Tag: Zardari

  • Coup in Pakistan? Zardari in Dubai-to step down.

    English: Asif Ali Zardari.
    Image via Wikipedia

    It is reported in the US media that Zardari ,President of Pakistan,is reported to be in Dubai for Treatment of Heart Attack and Dawn of Pakistan has reported that he is advised rest and kept under observation.

    In the meanwhile,US Media speculates that Zardari has offered to step down in the wake of memogate and has been under severe pressure and during his telephonic talk with US President Obama on Memogate was reported to have been incoherent.

    Now this is interesting.

    The rumors of a Coup is possible and more than probable, considering the political situation in Pakistan,with Imran Khan being projected as an alternate  to Zardari with some parties supporting him along with intelligentsia,Nawaz Sharief having scored a political point by moving the Supreme court to order an enquiry into memeogate scandal and consolidating his position .

    Add to this the possibility of Zardari anointing his son Bilawal to succeed him with the support of some groups.

    In this cauldron the Military stand is unclear and they seem to be upset over memogate and the attack by NATO.

    Let’s see how this plays out.

    Pakistani President Asif Ali Zardari left Pakistan suddenly on Tuesday, complaining of heart pains, and is now in Dubai. His planned testimony before a joint session of Pakistan’s parliament on theMemogate scandal is now postponed indefinitely.

    On Dec. 4, Zardari announced that he would address Pakistan’s parliament about the Memogate issue, in which his former ambassador to Washington Husain Haqqani stands accused of orchestrating a scheme to take power away from Pakistan’s senior military and intelligence leadership and asking for U.S. help in preventing a military coup.
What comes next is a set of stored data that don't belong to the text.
(* ===== verification/LispText.v ===== *)
(** * Reading what was printed (proofs over LispReader)

    [show] is the text of an expression.  A run with room for everything is followed step
    by step; [LispInvisible] carries the result over to every other heap. *)

From stdpp Require Import strings pretty.
From S2P Require Import Prelude LispHeap LispGc LispAlloc LispObjects LispRel LispReader LispEval LispSame LispInvisible.

(** ** Strings *)

Lemma sapp_assoc (a b c : string) : a +:+ (b +:+ c) = (a +:+ b) +:+ c.
Proof. induction a as [|x a IH]; [done|]. change (String x (a +:+ (b +:+ c)) = String x ((a +:+ b) +:+ c)). by rewrite IH. Qed.
Lemma sapp_nil_r (a : string) : a +:+ "" = a.
Proof. induction a as [|x a IH]; [done|]. change (String x (a +:+ "") = String x a). by rewrite IH. Qed.
Lemma sapp_length (a b : string) : String.length (a +:+ b) = (String.length a + String.length b)%nat.
Proof. induction a as [|x a IH]; [done|]. change (S (String.length (a +:+ b)) = S (String.length a + String.length b)). by rewrite IH. Qed.

(** ** Expressions and their text *)

Inductive sexp := EInt (z : Z) | ESym (s : string) | EList (l : list sexp).

Section sexp_ind.
Context (P : sexp -> Prop) (Hint : forall z, P (EInt z)) (Hsym : forall s, P (ESym s)) (Hlist : forall l, Forall P l -> P (EList l)).
Fixpoint sexp_ind' (e : sexp) : P e :=
  match e with
  | EInt z => Hint z
  | ESym s => Hsym s
  | EList l => Hlist l ((fix go l : Forall P l := match l with [] => Forall_nil_2 P | e :: l => Forall_cons_2 P e l (sexp_ind' e) (go l) end) l)
  end.
End sexp_ind.

Fixpoint show (e : sexp) : string :=
  match e with
  | EInt z => pretty z
  | ESym s => s
  | EList l =>
      "(" +:+ (fix go (first : bool) (l : list sexp) : string :=
        match l with
        | [] => ")"
        | e :: l => (if first then "" else " ") +:+ show e +:+ go false l
        end) true l
  end.

(** The elements that are left of a list, and its end. *)
Fixpoint show_rest (first : bool) (l : list sexp) : string :=
  match l with
  | [] => ")"
  | e :: l => (if first then "" else " ") +:+ show e +:+ show_rest false l
  end.

Lemma show_list l : show (EList l) = "(" +:+ show_rest true l.
Proof. reflexivity. Qed.

(** Characters that end a symbol or a number. *)
Definition symbol_char (a : Ascii.ascii) : bool := isalnum (schar a) || strchr symbol_chars (schar a).
Definition symbol_start (a : Ascii.ascii) : bool := isalpha (schar a) || strchr symbol_chars (schar a).

Definition chars (s : string) : list Ascii.ascii := String.list_ascii_of_string s.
Haqqani has denied that he wrote the memo at the heart of the scheme, which also asked for U.S. support for the Zardari government and promised to realign Pakistani foreign policy to match U.S. interests.

    The memo was passed from Pakistani-American businessman Mansoor Ijaz to former National Security Advisor Jim Jones, to then Joint Chiefs Chairman Adm. Mike Mullen on May 10, only nine days after U.S. forces killed Osama bin Laden in the Pakistani military town of Abbottabad.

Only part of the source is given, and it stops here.